_Task prompt:_
The records below are to be repeated in full, exactly as they are.

------ Input material

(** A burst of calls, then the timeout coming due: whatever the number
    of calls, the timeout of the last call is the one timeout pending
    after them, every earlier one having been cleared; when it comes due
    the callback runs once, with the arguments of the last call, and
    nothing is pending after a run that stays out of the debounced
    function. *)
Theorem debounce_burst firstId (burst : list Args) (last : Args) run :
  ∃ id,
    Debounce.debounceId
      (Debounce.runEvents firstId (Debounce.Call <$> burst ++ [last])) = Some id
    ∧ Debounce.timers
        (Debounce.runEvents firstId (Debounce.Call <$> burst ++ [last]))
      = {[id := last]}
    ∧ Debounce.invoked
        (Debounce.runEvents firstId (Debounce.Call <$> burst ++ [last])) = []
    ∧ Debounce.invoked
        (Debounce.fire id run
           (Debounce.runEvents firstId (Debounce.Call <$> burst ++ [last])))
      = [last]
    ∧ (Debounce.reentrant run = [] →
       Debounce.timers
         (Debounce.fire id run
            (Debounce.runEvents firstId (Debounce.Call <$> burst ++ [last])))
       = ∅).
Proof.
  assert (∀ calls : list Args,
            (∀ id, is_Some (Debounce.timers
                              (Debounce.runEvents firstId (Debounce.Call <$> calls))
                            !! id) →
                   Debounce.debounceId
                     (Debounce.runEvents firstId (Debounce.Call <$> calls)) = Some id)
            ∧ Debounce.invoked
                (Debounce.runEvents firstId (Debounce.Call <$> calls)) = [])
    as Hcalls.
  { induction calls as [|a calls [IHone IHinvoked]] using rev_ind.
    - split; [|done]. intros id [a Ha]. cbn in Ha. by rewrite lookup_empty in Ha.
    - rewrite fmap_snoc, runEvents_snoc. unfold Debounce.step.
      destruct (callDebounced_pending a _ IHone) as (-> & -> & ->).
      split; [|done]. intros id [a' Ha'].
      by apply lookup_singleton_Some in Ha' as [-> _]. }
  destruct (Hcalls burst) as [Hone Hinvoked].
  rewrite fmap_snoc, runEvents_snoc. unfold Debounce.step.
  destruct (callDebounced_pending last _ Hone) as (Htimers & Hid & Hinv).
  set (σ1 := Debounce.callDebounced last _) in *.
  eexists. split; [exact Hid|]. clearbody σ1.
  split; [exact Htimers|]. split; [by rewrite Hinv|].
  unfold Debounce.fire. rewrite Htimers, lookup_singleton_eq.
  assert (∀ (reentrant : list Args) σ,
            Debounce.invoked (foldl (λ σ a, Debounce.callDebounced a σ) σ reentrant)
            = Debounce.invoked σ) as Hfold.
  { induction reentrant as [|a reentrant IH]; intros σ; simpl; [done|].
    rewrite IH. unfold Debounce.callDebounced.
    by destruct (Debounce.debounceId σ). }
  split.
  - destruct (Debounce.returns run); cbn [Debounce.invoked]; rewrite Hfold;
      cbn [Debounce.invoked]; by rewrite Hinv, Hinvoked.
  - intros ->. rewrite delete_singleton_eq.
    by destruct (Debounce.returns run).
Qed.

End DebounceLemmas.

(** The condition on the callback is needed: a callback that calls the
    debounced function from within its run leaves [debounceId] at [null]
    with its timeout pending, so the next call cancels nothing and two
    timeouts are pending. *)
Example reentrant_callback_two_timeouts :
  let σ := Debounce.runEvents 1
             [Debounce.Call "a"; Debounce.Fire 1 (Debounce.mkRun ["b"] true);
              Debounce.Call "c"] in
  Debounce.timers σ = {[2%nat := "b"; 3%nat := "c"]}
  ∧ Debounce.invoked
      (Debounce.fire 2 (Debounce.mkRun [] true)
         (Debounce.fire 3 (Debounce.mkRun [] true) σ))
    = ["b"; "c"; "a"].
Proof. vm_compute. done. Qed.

------------

_Response box:_
(** A burst of calls, then the timeout coming due: whatever the number
    of calls, the timeout of the last call is the one timeout pending
    after them, every earlier one having been cleared; when it comes due
    the callback runs once, with the arguments of the last call, and
    nothing is pending after a run that stays out of the debounced
    function. *)
Theorem debounce_burst firstId (burst : list Args) (last : Args) run :
  ∃ id,
    Debounce.debounceId
      (Debounce.runEvents firstId (Debounce.Call <$> burst ++ [last])) = Some id
    ∧ Debounce.timers
        (Debounce.runEvents firstId (Debounce.Call <$> burst ++ [last]))
      = {[id := last]}
    ∧ Debounce.invoked
        (Debounce.runEvents firstId (Debounce.Call <$> burst ++ [last])) = []
    ∧ Debounce.invoked
        (Debounce.fire id run
           (Debounce.runEvents firstId (Debounce.Call <$> burst ++ [last])))
      = [last]
    ∧ (Debounce.reentrant run = [] →
       Debounce.timers
         (Debounce.fire id run
            (Debounce.runEvents firstId (Debounce.Call <$> burst ++ [last])))
       = ∅).
Proof.
  assert (∀ calls : list Args,
            (∀ id, is_Some (Debounce.timers
                              (Debounce.runEvents firstId (Debounce.Call <$> calls))
                            !! id) →
                   Debounce.debounceId
                     (Debounce.runEvents firstId (Debounce.Call <$> calls)) = Some id)
            ∧ Debounce.invoked
                (Debounce.runEvents firstId (Debounce.Call <$> calls)) = [])
    as Hcalls.
  { induction calls as [|a calls [IHone IHinvoked]] using rev_ind.
    - split; [|done]. intros id [a Ha]. cbn in Ha. by rewrite lookup_empty in Ha.
    - rewrite fmap_snoc, runEvents_snoc. unfold Debounce.step.
      destruct (callDebounced_pending a _ IHone) as (-> & -> & ->).
      split; [|done]. intros id [a' Ha'].
      by apply lookup_singleton_Some in Ha' as [-> _]. }
  destruct (Hcalls burst) as [Hone Hinvoked].
  rewrite fmap_snoc, runEvents_snoc. unfold Debounce.step.
  destruct (callDebounced_pending last _ Hone) as (Htimers & Hid & Hinv).
  set (σ1 := Debounce.callDebounced last _) in *.
  eexists. split; [exact Hid|]. clearbody σ1.
  split; [exact Htimers|]. split; [by rewrite Hinv|].
  unfold Debounce.fire. rewrite Htimers, lookup_singleton_eq.
  assert (∀ (reentrant : list Args) σ,
            Debounce.invoked (foldl (λ σ a, Debounce.callDebounced a σ) σ reentrant)
            = Debounce.invoked σ) as Hfold.
  { induction reentrant as [|a reentrant IH]; intros σ; simpl; [done|].
    rewrite IH. unfold Debounce.callDebounced.
    by destruct (Debounce.debounceId σ). }
  split.
  - destruct (Debounce.returns run); cbn [Debounce.invoked]; rewrite Hfold;
      cbn [Debounce.invoked]; by rewrite Hinv, Hinvoked.
  - intros ->. rewrite delete_singleton_eq.
    by destruct (Debounce.returns run).
Qed.

End DebounceLemmas.

(** The condition on the callback is needed: a callback that calls the
    debounced function from within its run leaves [debounceId] at [null]
    with its timeout pending, so the next call cancels nothing and two
    timeouts are pending. *)
Example reentrant_callback_two_timeouts :
  let σ := Debounce.runEvents 1
             [Debounce.Call "a"; Debounce.Fire 1 (Debounce.mkRun ["b"] true);
              Debounce.Call "c"] in
  Debounce.timers σ = {[2%nat := "b"; 3%nat := "c"]}
  ∧ Debounce.invoked
      (Debounce.fire 2 (Debounce.mkRun [] true)
         (Debounce.fire 3 (Debounce.mkRun [] true) σ))
    = ["b"; "c"; "a"].
Proof. vm_compute. done. Qed.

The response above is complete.